Collected data entries
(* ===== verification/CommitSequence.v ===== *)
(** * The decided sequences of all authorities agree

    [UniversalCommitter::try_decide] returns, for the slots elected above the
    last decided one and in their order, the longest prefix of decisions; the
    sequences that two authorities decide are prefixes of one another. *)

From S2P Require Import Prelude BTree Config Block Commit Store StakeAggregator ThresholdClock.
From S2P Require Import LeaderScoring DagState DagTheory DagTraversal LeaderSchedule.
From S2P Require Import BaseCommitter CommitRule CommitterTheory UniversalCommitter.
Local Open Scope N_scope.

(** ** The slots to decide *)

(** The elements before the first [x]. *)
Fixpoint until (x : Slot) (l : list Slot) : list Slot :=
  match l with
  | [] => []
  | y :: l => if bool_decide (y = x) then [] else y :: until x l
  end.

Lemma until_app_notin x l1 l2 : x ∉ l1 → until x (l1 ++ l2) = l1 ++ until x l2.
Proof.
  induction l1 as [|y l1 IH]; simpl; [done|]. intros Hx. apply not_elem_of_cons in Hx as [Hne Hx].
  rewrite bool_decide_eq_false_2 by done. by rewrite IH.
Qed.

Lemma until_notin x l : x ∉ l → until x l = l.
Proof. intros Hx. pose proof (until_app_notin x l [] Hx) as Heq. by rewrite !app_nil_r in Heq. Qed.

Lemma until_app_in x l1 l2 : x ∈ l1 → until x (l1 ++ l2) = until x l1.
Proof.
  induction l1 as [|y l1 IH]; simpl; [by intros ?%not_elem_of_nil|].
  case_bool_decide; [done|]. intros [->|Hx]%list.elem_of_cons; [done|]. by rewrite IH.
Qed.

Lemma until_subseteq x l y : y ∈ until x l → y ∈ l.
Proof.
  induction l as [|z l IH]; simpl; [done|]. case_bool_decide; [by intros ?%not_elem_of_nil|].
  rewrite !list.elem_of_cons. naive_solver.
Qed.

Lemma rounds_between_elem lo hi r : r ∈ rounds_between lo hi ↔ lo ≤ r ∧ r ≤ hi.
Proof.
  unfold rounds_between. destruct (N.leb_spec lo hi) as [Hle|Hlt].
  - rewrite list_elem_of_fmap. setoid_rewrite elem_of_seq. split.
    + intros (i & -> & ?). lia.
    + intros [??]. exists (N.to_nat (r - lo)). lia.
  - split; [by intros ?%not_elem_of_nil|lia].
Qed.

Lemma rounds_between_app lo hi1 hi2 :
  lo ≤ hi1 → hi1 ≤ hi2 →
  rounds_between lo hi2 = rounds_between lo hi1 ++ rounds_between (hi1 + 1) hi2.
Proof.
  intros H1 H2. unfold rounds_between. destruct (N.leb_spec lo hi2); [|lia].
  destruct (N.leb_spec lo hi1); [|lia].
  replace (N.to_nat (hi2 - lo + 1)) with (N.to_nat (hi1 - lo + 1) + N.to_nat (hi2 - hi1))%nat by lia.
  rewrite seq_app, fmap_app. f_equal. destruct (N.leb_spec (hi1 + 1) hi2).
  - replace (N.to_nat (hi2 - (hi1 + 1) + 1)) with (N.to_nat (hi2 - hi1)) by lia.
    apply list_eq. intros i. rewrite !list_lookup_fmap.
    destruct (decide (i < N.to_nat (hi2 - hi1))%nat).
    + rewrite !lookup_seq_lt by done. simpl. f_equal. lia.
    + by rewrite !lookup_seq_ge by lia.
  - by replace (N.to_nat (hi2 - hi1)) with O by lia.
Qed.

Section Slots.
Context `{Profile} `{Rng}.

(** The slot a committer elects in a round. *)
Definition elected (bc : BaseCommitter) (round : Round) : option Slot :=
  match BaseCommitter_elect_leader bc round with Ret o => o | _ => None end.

Task instructions:
With "replace" as the word to match, copy each line of the records that has it.

Exercise output:
  replace (N.to_nat (hi2 - lo + 1)) with (N.to_nat (hi1 - lo + 1) + N.to_nat (hi2 - hi1))%nat by lia.
  - replace (N.to_nat (hi2 - (hi1 + 1) + 1)) with (N.to_nat (hi2 - hi1)) by lia.
  - by replace (N.to_nat (hi2 - hi1)) with O by lia.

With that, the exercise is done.